THE PROBLEM –
Could you restate word for word every line of the records below, from the first one to the one holding "assert (Hop : ∀"?

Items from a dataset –
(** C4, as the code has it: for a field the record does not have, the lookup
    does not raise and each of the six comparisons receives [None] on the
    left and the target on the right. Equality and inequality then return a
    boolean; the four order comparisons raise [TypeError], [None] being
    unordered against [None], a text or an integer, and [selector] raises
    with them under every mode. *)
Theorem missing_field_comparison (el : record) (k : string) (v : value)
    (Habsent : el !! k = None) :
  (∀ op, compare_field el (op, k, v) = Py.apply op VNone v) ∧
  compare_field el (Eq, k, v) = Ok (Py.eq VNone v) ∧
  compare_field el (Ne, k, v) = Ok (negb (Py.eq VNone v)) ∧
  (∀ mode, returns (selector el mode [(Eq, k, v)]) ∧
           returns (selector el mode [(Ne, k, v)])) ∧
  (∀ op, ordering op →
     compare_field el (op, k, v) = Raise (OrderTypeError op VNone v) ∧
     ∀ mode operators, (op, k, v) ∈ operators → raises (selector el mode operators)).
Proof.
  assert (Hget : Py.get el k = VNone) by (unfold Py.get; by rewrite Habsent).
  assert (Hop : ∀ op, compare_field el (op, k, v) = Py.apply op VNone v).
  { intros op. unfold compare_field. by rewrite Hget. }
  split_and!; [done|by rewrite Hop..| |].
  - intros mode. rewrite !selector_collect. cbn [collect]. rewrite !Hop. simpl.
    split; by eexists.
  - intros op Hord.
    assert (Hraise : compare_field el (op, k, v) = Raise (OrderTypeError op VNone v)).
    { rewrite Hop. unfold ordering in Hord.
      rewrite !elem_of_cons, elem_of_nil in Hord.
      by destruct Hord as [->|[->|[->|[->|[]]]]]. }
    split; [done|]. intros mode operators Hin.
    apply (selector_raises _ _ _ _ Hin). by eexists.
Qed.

RESULT –
(** C4, as the code has it: for a field the record does not have, the lookup
    does not raise and each of the six comparisons receives [None] on the
    left and the target on the right. Equality and inequality then return a
    boolean; the four order comparisons raise [TypeError], [None] being
    unordered against [None], a text or an integer, and [selector] raises
    with them under every mode. *)
Theorem missing_field_comparison (el : record) (k : string) (v : value)
    (Habsent : el !! k = None) :
  (∀ op, compare_field el (op, k, v) = Py.apply op VNone v) ∧
  compare_field el (Eq, k, v) = Ok (Py.eq VNone v) ∧
  compare_field el (Ne, k, v) = Ok (negb (Py.eq VNone v)) ∧
  (∀ mode, returns (selector el mode [(Eq, k, v)]) ∧
           returns (selector el mode [(Ne, k, v)])) ∧
  (∀ op, ordering op →
     compare_field el (op, k, v) = Raise (OrderTypeError op VNone v) ∧
     ∀ mode operators, (op, k, v) ∈ operators → raises (selector el mode operators)).
Proof.
  assert (Hget : Py.get el k = VNone) by (unfold Py.get; by rewrite Habsent).
  assert (Hop : ∀ op, compare_field el (op, k, v) = Py.apply op VNone v).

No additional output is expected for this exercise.